Pkn8 is a membrane-associated protein Ser/Thr kinase (PSTK) of Myxoccocus xanthus that was previously found to associate with a novel cytoplasmic kinase, Pkn14. In the present study, MrpC, an essential transcription factor for fruA expression during fruiting body development, was identified using a genomic yeast two-hybrid screen with Pkn14 as bait. Our biochemical studies demonstrated that purified Pkn8 and Pkn14 are active kinases and that Pkn8 is able to phosphorylate Pkn14 that forms a tetramer via its C-terminal 41 residues. Moreover, Pkn14 phosphorylated purified MrpC, indicating that Pkn8 is a Pkn14 kinase and Pkn14 is an MrpC kinase. The pkn8 and pkn14 deletion strains (Δpkn8 and Δpkn14) developed into fruiting bodies significantly faster than that of the parent strain, DZF1. While mrpC expression was at a low level in DZF1 during vegetative growth, it was highly elevated in Δpkn8 and Δpkn14 during vegetative growth and development.
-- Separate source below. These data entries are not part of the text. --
(* ===== verification/PluginClient.v ===== *)
(** The base class of the plugins ([TmxUtils/src/PluginClient.cpp] and [PluginClient.h])
    and its keep alive ([PluginKeepAlive.cpp]), over the library of a plugin in [Client],
    the collections of [IvpApi], the factory of [Factory] and the throttle of
    [Utilities]: configuration values, status items, subscriptions, the handlers of
    messages, and the locks that callbacks and reads of the configuration take. *)
From Stdlib Require Import Ascii.
From S2P Require Import Prelude Text OrdMap Json JsonText IvpMessage IvpApi Client Utilities Factory.
Import Json IvpMsg IvpApi.
Open Scope Z_scope.

(** A message a handler is given: a decoded J2735 message, which may be a null pointer, or
    the message whose payload the class of the handler reads. *)
Inductive payload_of (J : Type) :=
| of_j2735 (k : message_kind) (j : option J)
| of_message (m : IvpMessage).
Arguments of_j2735 {J} k j.
Arguments of_message {J} m.

(** The handlers of a plugin, by number: the text of the exception one ends with, if any.
    The value of a keep alive frequency in milliseconds, and the contents of a keep alive
    message with its two times. *)
Class Application (J : Type) := {
  handler_throws : Z -> payload_of J -> option string;
  minutes_to_ms : string -> option Z;
  KeepAlive_contents : Z -> Z -> cJSON
}.

Module PluginClient.
#[local] Existing Instance CJson.cJSON_text.
#[local] Existing Instance Client.IvpPluginState_eq_dec.

(** A class of messages: the template instance, the two names, and the kind if it is a
    J2735 message. *)
Record MsgType := mkMsgType { type_id : Z; MessageType : string; MessageSubType : string; j2735 : option message_kind }.
(** [None] is the default handler, [handleMessage]. *)
Record handler_allocator := mkAllocator { msg_type : MsgType; fn : option Z }.
Inductive handled (J : Type) := mkHandled (h : option Z) (p : payload_of J).
Arguments mkHandled {J} h p.

Definition MSGTYPE_SYSTEM_STRING : string := "System".
Definition MSGSUBTYPE_J2735 : string := "J2735".
Definition SYS_CONTEXT_CONFIGKEY_DB_RFRSH_INTERVAL : string := "MsgLatencyDbRefreshInterval".
Definition DEFAULT_KEEPALIVE_FREQUENCY : Z := 7800 * 60.
Definition KeepAlive_MessageSubType : string := "KeepAlive".

Section plugin.
Context {W J : Type} {NW : Network W} {AC : Asn1c J} {AP : Application J}.
(** What a variable of the factory holds that it does not set. *)
Variable junk : Z.
(** * i-can-not-speak: text to speech through a virtual microphone

    A shallow embedding of [i_can_not_speak/sapi.py] and
    [i_can_not_speak/service.py] and the properties of the two modules.

    Conventions of the embedding.
    - A Python [str] is a [string]; its characters are read as the code
      points 0..255.
    - A Python [int] is a [Z].
    - A float32 sample is the rational number it denotes ([Q]); the
      arithmetic on samples is exact.  [Binary32] repeats the sample
      arithmetic with IEEE 754 rounding, and the properties of samples are
      stated for both.
    - Code that raises, touches the file system, the COM runtime or an audio
      device is a computation [M A]: a function of the [world] returning a
      [result] and the new world.  What the operating system, SAPI and
      PortAudio answer is given by the fields of a [platform]. *)

From Stdlib Require Import ZArith QArith Qabs Qminmax Qpower.
From Stdlib Require Import Ascii String List Lia Lqa Bool.
From Stdlib Require Import Floats.SpecFloat Sorted.
From stdpp Require Import base option list gmap strings pretty.

Local Open Scope Z_scope.
Local Open Scope string_scope.

(** ** Python values used by both modules *)

Module Py.

(** [str.isspace] on one character, for the code points below 256:
    TAB..CR, FS..US, SPACE, NEL and NBSP. *)
Definition isspace (c : ascii) : bool :=
  let n := N_of_ascii c in
  ((9 <=? n) && (n <=? 13) || (28 <=? n) && (n <=? 32)
   || (n =? 133) || (n =? 160))%N.
Lemma insert_all_lookup (l : list string) (i : Z) (acc : gmap string Z) name :
  fold_left (fun m x => <[x := i]> m) l acc !! name =
  if decide (name ∈ l) then Some i else acc !! name.
Proof.
  revert acc. induction l as [|x l IH]; intros acc; cbn.
  - by rewrite decide_False by apply not_elem_of_nil.
  - rewrite IH, lookup_insert. repeat case_decide; set_solver.
Qed.

(** The position of the last reader of a tensor. *)
Fixpoint last_use (i : Z) (order : list OpNode) (name : string) : option Z :=
  match order with
  | [] => None
  | n :: order =>
      match last_use (i + 1) order name with
      | Some d => Some d
      | None => if decide (name ∈ input_names n) then Some i else None
      end
  end.

Lemma deaths_from_last_use order i acc name :
  deaths_from i order acc !! name =
  match last_use i order name with Some d => Some d | None => acc !! name end.
Proof.
  revert i acc. induction order as [|n order IH]; intros i acc; [done|]. cbn.
  rewrite IH, insert_all_lookup. destruct (last_use (i + 1) order name); [done|].
  by case_decide.
Qed.

Lemma last_use_ge order i name k r :
  order !! k = Some r -> name ∈ input_names r ->
  exists d, last_use i order name = Some d /\ i + Z.of_nat k <= d.
Proof.
  revert i k. induction order as [|n order IH]; intros i k Hk Hin; [done|].
  destruct k as [|k]; cbn in *.
  - injection Hk as ->. destruct (last_use (i + 1) order name) as [d|] eqn:E.
    + exists d; split; [done|]. clear IH Hin. revert i d E.
      induction order as [|m order IH]; cbn; [done|]. intros i d.
      destruct (last_use (i + 1 + 1) order name) eqn:E'; [|case_decide; [|done]]; intros [= <-].
      * specialize (IH (i + 1) _ E'). lia.
      * lia.
    + rewrite decide_True by done. exists i; split; [done|lia].
  - destruct (IH (i + 1) k Hk Hin) as (d & -> & Hd). exists d; split; [done|lia].
Qed.

Lemma read_from_death g name j :
  read_from g name j -> exists d, deaths_of g !! name = Some d /\ Z.of_nat j <= d.
Proof.
  intros (k & r & Hjk & Hk & Hin). unfold deaths_of. rewrite deaths_from_last_use.
  destruct (last_use_ge _ 0 _ _ _ Hk Hin) as (d & -> & Hd). exists d; split; [done|lia].
Qed.

Lemma last_use_reader order i name d :
  last_use i order name = Some d ->
  exists k r, d = i + Z.of_nat k /\ order !! k = Some r /\ name ∈ input_names r.
Proof.
  revert i. induction order as [|n order IH]; intros i; cbn; [done|].
  destruct (last_use (i + 1) order name) as [d'|] eqn:E.
  - intros [= ->]. destruct (IH _ E) as (k & r & -> & Hk & Hin).
    exists (S k), r. split; [lia|]. auto.
  - case_decide; [|done]. intros [= <-]. exists 0%nat, n. split; [lia|]. auto.
Qed.

(** For a tensor of the graph the liveness test of the planner is exactly the
    existence of a reader at that position or later. *)
Lemma death_read_from g n j :
  graph_wf g -> n ∈ execution_order g ->
  forall d, deaths_of g !! output_name n = Some d -> Z.of_nat j <= d ->
  read_from g (output_name n) j.
Proof.
  intros Hwf Hin d. unfold deaths_of. rewrite deaths_from_last_use.
  destruct (last_use _ _ _) as [d'|] eqn:E.
  - intros [= ->] Hd. destruct (last_use_reader _ _ _ _ E) as (k & r & -> & Hk & Hr).
    exists k, r. split; [lia|auto].
  - rewrite lookup_fmap, (proj2 (wf_nodes _ Hwf (output_name n) n)) by auto. cbn.
    intros [= <-]. lia.
Qed.

Lemma deaths_of_some g n :
  graph_wf g -> n ∈ execution_order g -> is_Some (deaths_of g !! output_name n).
Proof.
  intros Hwf Hin. unfold deaths_of. rewrite deaths_from_last_use.
  destruct (last_use _ _ _); [eauto|].
  rewrite lookup_fmap, (proj2 (wf_nodes _ Hwf (output_name n) n)) by auto. eauto.
Qed.

(** ** The first-fit search *)

Definition blocks_disjoint (a b : Block) : Prop := end_ a <= start b \/ end_ b <= start a.
Definition blocks_same (a b : Block) : Prop := start a = start b /\ end_ a = end_ b.
Definition proper_block (b : Block) : Prop := 0 <= start b < end_ b.
Definition start_le (a b : Block) : Prop := start a <= start b.

Lemma insert_by_start_perm b l : insert_by_start b l ≡ₚ b :: l.
Proof.
  induction l as [|c l IH]; cbn; [done|]. zcases; [done|]. rewrite IH. by constructor.
Qed.

Lemma sort_by_start_perm l : sort_by_start l ≡ₚ l.
Proof. induction l as [|b l IH]; cbn; [done|]. by rewrite insert_by_start_perm, IH. Qed.

Lemma insert_by_start_sorted b l :
  StronglySorted start_le l -> StronglySorted start_le (insert_by_start b l).
Proof.
  induction 1 as [|c l Hl IH Hc]; cbn; [repeat constructor|].
  destruct (Z.leb_spec (start b) (start c)).
  - constructor; [by constructor|]. constructor; [done|].
    eapply Forall_impl; [done|]. unfold start_le. intros ?. lia.
  - constructor; [done|]. rewrite insert_by_start_perm. constructor; [unfold start_le; lia|done].
Qed.

Lemma sort_by_start_sorted l : StronglySorted start_le (sort_by_start l).
Proof. induction l; cbn; [constructor|]. by apply insert_by_start_sorted. Qed.

(** The scan keeps [last_end] above the end of every block it has passed, so
    the place it returns clears every block. *)
Lemma gap_scan_clear blocks last sz :
  0 < sz -> 0 <= last ->
  StronglySorted start_le blocks -> Forall proper_block blocks ->
  (forall a b, a ∈ blocks -> b ∈ blocks -> blocks_disjoint a b \/ blocks_same a b) ->
  (forall b, b ∈ blocks -> last <= end_ b) ->
  let '(found, last') := gap_scan blocks last sz in
  let off := if found =? -1 then last' else found in
  last <= off /\ forall b, b ∈ blocks -> end_ b <= off \/ off + sz <= start b.
Proof.
  intros Hsz. revert last. induction blocks as [|b blocks IH]; intros last Hlast Hs Hp Hd He; cbn.
  - split; [lia|]. intros b Hb. by apply elem_of_nil in Hb.
  - apply StronglySorted_inv in Hs as [Hs Hb]. apply Forall_cons in Hp as [Hpb Hp].
    unfold proper_block in *. rewrite Forall_forall in Hb. unfold start_le in Hb.
    destruct (Z.leb_spec sz (start b - last)).
    + destruct (Z.eqb_spec last (-1)); [lia|]. split; [lia|].
      intros c [->|Hc]%elem_of_cons; [lia|]. specialize (Hb c Hc). lia.
    + assert (Hend : forall c, c ∈ blocks -> end_ b <= end_ c).
      { intros c Hc. specialize (Hb c Hc). rewrite Forall_forall in Hp. specialize (Hp c Hc).
        destruct (Hd b c) as [[]|[]]; [by left|by right|lia..]. }
      specialize (IH (end_ b)). destruct (gap_scan blocks (end_ b) sz) as [found last'].
      assert (Hlb : last <= end_ b) by (apply He; left).
      destruct IH as [H1 H2]; [lia|done|done| |done|].
      * intros a c Ha Hc. apply Hd; by right.
      * split; [lia|]. intros c [->|Hc]%elem_of_cons; [lia|auto].
Qed.

Lemma first_fit_clear blocks sz :
  0 < sz -> StronglySorted start_le blocks -> Forall proper_block blocks ->
  (forall a b, a ∈ blocks -> b ∈ blocks -> blocks_disjoint a b \/ blocks_same a b) ->
  0 <= first_fit blocks sz /\
  forall b, b ∈ blocks -> end_ b <= first_fit blocks sz \/ first_fit blocks sz + sz <= start b.
Proof.
  intros Hsz Hs Hp Hd. unfold first_fit.
  pose proof (gap_scan_clear blocks 0 sz Hsz ltac:(lia) Hs Hp Hd) as H.
  destruct (gap_scan blocks 0 sz) as [found last']. apply H.
  intros b Hb. rewrite Forall_forall in Hp. specialize (Hp b Hb). unfold proper_block in Hp. lia.
Qed.

Lemma gap_scan_origin blocks last sz :
  0 <= last -> (forall b, b ∈ blocks -> 0 <= end_ b) ->
  let '(found, last') := gap_scan blocks last sz in
  let off := if found =? -1 then last' else found in
  off = last \/ exists b, b ∈ blocks /\ off = end_ b.
Proof.
  revert last. induction blocks as [|b blocks IH]; intros last Hlast He; cbn; [by left|].
  destruct (Z.leb_spec sz (start b - last)).
  - destruct (Z.eqb_spec last (-1)); [lia|]. by left.
  - specialize (IH (end_ b)). destruct (gap_scan blocks (end_ b) sz) as [found last'].
    destruct IH as [->|(c & Hc & ->)].
    + apply He. left.
    + intros c Hc. apply He. by right.
    + right. exists b. split; [left|done].
    + right. exists c. split; [by right|done].
Qed.

Lemma gap_scan_lowest blocks last sz o :
  0 <= last -> last <= o -> (forall b, b ∈ blocks -> 0 <= end_ b) ->
  (forall b, b ∈ blocks -> end_ b <= o \/ o + sz <= start b) ->
  let '(found, last') := gap_scan blocks last sz in
  (if found =? -1 then last' else found) <= o.
Proof.
  revert last. induction blocks as [|b blocks IH]; intros last Hlast Ho He Hcl; cbn; [done|].
  destruct (Z.leb_spec sz (start b - last)).
  - destruct (Z.eqb_spec last (-1)); lia.
  - specialize (IH (end_ b)). destruct (gap_scan blocks (end_ b) sz) as [found last'].
    apply IH.
    + apply He. left.
    + destruct (Hcl b); [left|done|lia].
    + intros c Hc. apply He. by right.
    + intros c Hc. apply Hcl. by right.
Qed.

(** First fit returns 0 or the end of a block ... *)
Lemma first_fit_origin blocks sz :
  (forall b, b ∈ blocks -> 0 <= end_ b) ->
  first_fit blocks sz = 0 \/ exists b, b ∈ blocks /\ first_fit blocks sz = end_ b.
Proof.
  intros He. unfold first_fit. pose proof (gap_scan_origin blocks 0 sz ltac:(lia) He) as H.
  by destruct (gap_scan blocks 0 sz).
Qed.

(** ... and no address that clears every block is lower. *)
Lemma first_fit_lowest blocks sz o :
  0 <= o -> (forall b, b ∈ blocks -> 0 <= end_ b) ->
  (forall b, b ∈ blocks -> end_ b <= o \/ o + sz <= start b) -> first_fit blocks sz <= o.
Proof.
  intros Ho He Hcl. unfold first_fit. pose proof (gap_scan_lowest blocks 0 sz o ltac:(lia) Ho He Hcl) as H.
  by destruct (gap_scan blocks 0 sz).
Qed.

(** ** The allocation loop *)

(** The tensors the planner places: [tensor_size > 0]. *)
Definition sized (n : OpNode) : Prop := 0 < node_size n.
#[export] Instance sized_dec n : Decision (sized n).
Proof. unfold sized. apply _. Defined.

Section plan.
Context (g : CustomGraph) (Hwf : graph_wf g).

Let births := births_of g.
Let deaths := deaths_of g.
Let lb := Z.of_nat (size births).

Definition plan_entry (n : OpNode) (off : Z) : PlanEntry :=
  {| offset := off; psize := node_size n;
     pshape := shape (output_spec n); pdtype := dtype (output_spec n) |}.
Definition plan_block (n : OpNode) (off : Z) : Block :=
  {| tensor_name := output_name n; start := off; end_ := off + node_size n |}.

Definition pair_ok (a b : Block) : Prop :=
  blocks_disjoint a b \/ (is_Some (aliases g !! tensor_name b) /\ blocks_same a b).

(** The loop invariant after the nodes [pre] were processed. *)
Record plan_inv (pre : list OpNode) (st : PlanState) : Prop := {
  pv_blocks : Forall2 (fun n b => exists off, 0 <= off /\ b = plan_block n off /\
                         reuse_plan st !! output_name n = Some (plan_entry n off))
                (filter sized pre) (allocated_blocks st);
  pv_plan : forall name e, reuse_plan st !! name = Some e ->
              exists n off, n ∈ pre /\ sized n /\ name = output_name n /\
                            0 <= off /\ e = plan_entry n off;
  pv_pairs : forall i j a b t, (i < j)%nat ->
               allocated_blocks st !! i = Some a -> allocated_blocks st !! j = Some b ->
               births !! tensor_name b = Some t -> is_live deaths lb t a = true ->
               pair_ok a b;
  pv_fit : forall j b t, allocated_blocks st !! j = Some b ->
             births !! tensor_name b = Some t -> aliases g !! tensor_name b = None ->
             start b = first_fit (live_blocks_at_birth deaths lb t (take j (allocated_blocks st)))
                         (end_ b - start b);
  pv_max : max_offset st = zmax_list 0 (end_ <$> allocated_blocks st) }.

Lemma plan_step_ok n st st' :
  plan_step g births deaths lb n st = Ok st' ->
  (node_size n <= 0 /\ st' = st) \/
  (sized n /\ exists off t, births !! output_name n = Some t /\
     match aliases g !! output_name n with
     | Some target => exists e, reuse_plan st !! target = Some e /\ off = offset e
     | None => off = first_fit (live_blocks_at_birth deaths lb t (allocated_blocks st)) (node_size n)
     end /\
     allocated_blocks st' = allocated_blocks st ++ [plan_block n off] /\
     reuse_plan st' = <[output_name n := plan_entry n off]> (reuse_plan st) /\
     max_offset st' = Z.max (max_offset st)
       (match map end_ (allocated_blocks st') with [] => 0 | e :: es => zmax_list e es end)).
Proof.
  unfold plan_step. destruct (Z.ltb_spec 0 (node_size n)); cbn.
  2:{ intros [= <-]. left. split; [lia|done]. }
  intros Hst. inv_res Hst. right. split; [done|]. subst st'. cbn. exists v0, v.
  split; [done|]. split; [|done].
  destruct (aliases g !! output_name n) as [target|]; [|congruence].
  destruct (reuse_plan st !! target) as [e|]; [|done]. exists e. split; congruence.
Qed.

Lemma plan_loop_mono suf st stf :
  plan_loop g births deaths lb suf st = Ok stf -> NoDup (names suf) ->
  forall name e, reuse_plan st !! name = Some e -> name ∉ names suf ->
  reuse_plan stf !! name = Some e.
Proof.
  revert st. induction suf as [|n suf IH]; intros st Hl Hnd name e He Hn; cbn in Hl.
  { injection Hl as ->; done. }
  inv_res Hl. cbn in Hnd, Hn. apply NoDup_cons in Hnd as [Hnn Hnd].
  apply not_elem_of_cons in Hn as [Hne Hn].
  apply (IH _ Hl Hnd); [|done].
  destruct (plan_step_ok _ _ _ Hl0) as [[_ ->]|(_ & off & t & _ & _ & _ & -> & _)]; [done|].
  by rewrite lookup_insert_ne.
Qed.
Furthermore, FruA, usually induced at 6 h of development, was instead detected at the early stationary phase and accumulated faster during development in Δpkn8 and Δpkn14. Therefore, the developmental phenotype of Δpkn8 and Δpkn14 seems to be due to untimely FruA production mediated by elevated levels of MrpC in Δpkn8 and Δpkn14 during vegetative growth. As pkn14 expression was increased at the mid- and late-log. phases in DZF1 but decreased during development, the Pkn8–Pkn14 kinase cascade appears to negatively regulate mrpC expression by phosphorylating MrpC during vegetative growth. This is the first demonstration of a functional PSTK cascade in prokaryotes. mrpC expression has been proposed to be activated by MrpA and MrpB which belong to a two-component His-Asp phosphorelay signal transduction system and that MrpC autoregulate its own expression (Sun H. and Shi W., 2001 J Bacteriol 183: 4786–4795). Therefore, M. xanthus seems to utilize both eukaryotic PSTK cascade and prokaryotic His-Asp phosphorelay system to precisely regulate mrpC expression with specific timing during development.